### Given data ###

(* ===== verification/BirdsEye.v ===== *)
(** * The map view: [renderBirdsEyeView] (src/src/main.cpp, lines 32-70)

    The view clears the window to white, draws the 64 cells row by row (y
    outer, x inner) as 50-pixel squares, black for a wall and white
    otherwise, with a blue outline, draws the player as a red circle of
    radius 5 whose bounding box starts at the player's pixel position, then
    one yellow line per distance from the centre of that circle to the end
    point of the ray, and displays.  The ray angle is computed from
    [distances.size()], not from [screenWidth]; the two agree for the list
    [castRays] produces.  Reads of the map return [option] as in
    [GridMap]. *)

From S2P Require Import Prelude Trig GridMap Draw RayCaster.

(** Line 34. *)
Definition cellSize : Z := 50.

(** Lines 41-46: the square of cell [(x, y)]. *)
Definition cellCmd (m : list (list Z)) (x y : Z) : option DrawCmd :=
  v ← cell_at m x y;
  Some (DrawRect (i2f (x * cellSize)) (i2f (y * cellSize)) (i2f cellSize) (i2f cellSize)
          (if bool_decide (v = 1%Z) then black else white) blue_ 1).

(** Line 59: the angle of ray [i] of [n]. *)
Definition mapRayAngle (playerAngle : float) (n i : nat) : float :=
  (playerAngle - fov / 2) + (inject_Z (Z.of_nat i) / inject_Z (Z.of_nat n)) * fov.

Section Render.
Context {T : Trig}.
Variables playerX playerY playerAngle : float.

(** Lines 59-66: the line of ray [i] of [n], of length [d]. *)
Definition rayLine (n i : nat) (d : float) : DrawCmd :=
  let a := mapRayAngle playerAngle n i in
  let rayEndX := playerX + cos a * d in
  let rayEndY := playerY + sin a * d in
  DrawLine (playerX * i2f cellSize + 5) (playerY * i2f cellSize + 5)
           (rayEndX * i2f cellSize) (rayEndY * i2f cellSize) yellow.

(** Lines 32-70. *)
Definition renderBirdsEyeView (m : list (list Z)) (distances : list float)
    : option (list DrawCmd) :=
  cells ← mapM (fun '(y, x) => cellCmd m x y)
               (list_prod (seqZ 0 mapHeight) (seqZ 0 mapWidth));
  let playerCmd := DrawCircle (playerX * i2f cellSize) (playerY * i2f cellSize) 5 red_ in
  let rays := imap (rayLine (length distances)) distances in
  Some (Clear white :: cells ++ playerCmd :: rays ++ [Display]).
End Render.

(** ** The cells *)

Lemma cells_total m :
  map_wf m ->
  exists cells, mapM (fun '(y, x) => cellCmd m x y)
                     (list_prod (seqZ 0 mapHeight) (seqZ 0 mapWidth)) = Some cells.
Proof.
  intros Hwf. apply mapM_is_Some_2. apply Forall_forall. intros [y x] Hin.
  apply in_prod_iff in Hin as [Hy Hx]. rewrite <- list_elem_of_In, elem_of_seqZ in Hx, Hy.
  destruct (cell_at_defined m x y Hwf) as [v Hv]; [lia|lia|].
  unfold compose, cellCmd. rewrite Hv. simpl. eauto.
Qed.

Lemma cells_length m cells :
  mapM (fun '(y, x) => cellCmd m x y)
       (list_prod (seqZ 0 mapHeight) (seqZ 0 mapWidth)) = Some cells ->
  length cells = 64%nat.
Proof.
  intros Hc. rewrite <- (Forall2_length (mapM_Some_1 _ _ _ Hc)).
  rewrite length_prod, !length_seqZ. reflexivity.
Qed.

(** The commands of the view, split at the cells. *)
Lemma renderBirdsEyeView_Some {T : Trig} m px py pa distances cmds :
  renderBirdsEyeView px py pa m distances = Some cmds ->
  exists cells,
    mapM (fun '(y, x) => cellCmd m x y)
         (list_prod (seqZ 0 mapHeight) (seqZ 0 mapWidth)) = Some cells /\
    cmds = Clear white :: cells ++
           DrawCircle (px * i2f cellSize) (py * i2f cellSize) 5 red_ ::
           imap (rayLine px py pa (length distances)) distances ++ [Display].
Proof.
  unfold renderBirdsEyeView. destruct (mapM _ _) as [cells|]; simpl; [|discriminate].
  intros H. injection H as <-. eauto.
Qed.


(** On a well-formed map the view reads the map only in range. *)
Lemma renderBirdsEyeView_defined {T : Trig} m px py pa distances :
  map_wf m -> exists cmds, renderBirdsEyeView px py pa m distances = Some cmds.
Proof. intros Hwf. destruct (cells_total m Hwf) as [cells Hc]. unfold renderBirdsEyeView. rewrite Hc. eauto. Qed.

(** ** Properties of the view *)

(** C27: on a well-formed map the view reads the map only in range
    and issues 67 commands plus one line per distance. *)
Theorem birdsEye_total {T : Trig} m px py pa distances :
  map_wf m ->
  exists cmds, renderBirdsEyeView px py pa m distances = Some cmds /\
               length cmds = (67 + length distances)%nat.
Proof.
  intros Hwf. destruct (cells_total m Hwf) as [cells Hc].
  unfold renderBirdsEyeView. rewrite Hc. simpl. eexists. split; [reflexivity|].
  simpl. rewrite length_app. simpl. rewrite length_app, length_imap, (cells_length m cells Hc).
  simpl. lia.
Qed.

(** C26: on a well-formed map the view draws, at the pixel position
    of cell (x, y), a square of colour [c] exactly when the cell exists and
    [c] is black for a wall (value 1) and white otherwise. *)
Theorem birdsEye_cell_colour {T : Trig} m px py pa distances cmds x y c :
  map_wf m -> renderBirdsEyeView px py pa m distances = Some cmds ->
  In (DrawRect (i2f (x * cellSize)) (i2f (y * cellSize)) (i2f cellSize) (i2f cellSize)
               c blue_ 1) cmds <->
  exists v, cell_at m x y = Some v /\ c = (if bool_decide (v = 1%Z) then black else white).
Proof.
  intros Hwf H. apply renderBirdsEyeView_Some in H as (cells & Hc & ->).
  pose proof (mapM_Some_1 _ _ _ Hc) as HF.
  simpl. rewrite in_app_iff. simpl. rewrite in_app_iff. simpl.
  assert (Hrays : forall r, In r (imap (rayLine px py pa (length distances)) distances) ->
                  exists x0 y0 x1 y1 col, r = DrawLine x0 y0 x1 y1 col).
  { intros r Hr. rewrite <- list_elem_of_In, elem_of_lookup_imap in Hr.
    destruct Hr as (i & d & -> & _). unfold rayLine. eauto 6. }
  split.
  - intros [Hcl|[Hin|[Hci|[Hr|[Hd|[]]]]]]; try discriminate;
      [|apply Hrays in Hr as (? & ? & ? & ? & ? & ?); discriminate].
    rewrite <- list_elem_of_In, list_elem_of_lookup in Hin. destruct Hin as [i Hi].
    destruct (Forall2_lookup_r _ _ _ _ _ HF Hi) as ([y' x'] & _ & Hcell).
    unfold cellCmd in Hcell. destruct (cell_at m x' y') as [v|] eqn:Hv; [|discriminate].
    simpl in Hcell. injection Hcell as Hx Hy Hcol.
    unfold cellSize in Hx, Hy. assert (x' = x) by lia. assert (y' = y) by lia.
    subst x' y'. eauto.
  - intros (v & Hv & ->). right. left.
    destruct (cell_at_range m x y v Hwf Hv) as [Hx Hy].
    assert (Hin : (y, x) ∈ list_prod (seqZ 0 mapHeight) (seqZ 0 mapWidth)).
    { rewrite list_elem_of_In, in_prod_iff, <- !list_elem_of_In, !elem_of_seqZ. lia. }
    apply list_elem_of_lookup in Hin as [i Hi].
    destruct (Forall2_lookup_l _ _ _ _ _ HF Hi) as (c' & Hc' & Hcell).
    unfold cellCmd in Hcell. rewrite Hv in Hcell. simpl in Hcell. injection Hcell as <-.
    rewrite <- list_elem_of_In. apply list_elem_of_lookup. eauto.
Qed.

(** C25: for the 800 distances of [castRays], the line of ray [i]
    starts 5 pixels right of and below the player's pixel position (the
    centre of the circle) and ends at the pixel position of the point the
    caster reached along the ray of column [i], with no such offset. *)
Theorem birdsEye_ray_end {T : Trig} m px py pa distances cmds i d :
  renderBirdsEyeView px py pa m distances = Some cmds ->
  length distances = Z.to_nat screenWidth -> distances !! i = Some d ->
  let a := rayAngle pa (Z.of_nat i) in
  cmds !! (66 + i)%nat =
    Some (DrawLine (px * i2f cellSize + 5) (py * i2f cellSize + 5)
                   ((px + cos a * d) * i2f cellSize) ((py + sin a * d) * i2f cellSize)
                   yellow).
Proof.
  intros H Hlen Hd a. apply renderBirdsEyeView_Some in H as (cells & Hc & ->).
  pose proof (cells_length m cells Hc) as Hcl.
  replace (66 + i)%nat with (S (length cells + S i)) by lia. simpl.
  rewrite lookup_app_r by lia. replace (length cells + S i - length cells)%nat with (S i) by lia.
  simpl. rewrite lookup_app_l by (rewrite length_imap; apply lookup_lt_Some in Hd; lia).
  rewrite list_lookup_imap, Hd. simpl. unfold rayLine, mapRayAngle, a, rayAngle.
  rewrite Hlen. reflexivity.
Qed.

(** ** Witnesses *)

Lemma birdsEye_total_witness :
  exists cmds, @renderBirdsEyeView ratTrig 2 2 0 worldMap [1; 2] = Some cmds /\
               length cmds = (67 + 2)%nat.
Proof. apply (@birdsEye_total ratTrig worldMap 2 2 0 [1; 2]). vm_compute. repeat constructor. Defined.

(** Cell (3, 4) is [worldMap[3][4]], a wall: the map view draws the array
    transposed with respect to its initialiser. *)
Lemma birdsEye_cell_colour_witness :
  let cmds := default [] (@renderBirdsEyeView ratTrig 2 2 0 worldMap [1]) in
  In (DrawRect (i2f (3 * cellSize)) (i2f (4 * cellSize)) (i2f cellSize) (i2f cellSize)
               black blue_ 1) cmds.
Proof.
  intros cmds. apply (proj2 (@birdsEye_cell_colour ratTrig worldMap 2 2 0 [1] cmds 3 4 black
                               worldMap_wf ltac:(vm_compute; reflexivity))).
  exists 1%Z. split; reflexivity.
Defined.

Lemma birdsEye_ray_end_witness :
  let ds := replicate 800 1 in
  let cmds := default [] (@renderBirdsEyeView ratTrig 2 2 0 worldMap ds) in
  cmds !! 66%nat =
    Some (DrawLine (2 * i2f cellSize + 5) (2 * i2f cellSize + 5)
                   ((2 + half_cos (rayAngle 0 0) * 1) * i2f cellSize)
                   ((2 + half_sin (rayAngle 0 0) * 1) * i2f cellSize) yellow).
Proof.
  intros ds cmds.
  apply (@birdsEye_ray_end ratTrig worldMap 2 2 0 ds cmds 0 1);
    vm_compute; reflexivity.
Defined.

###

Go through the entries above and report every line in which the word "right" appears.

Task answer ▸
  - intros (v & Hv & ->). right. left.
    starts 5 pixels right of and below the player's pixel position (the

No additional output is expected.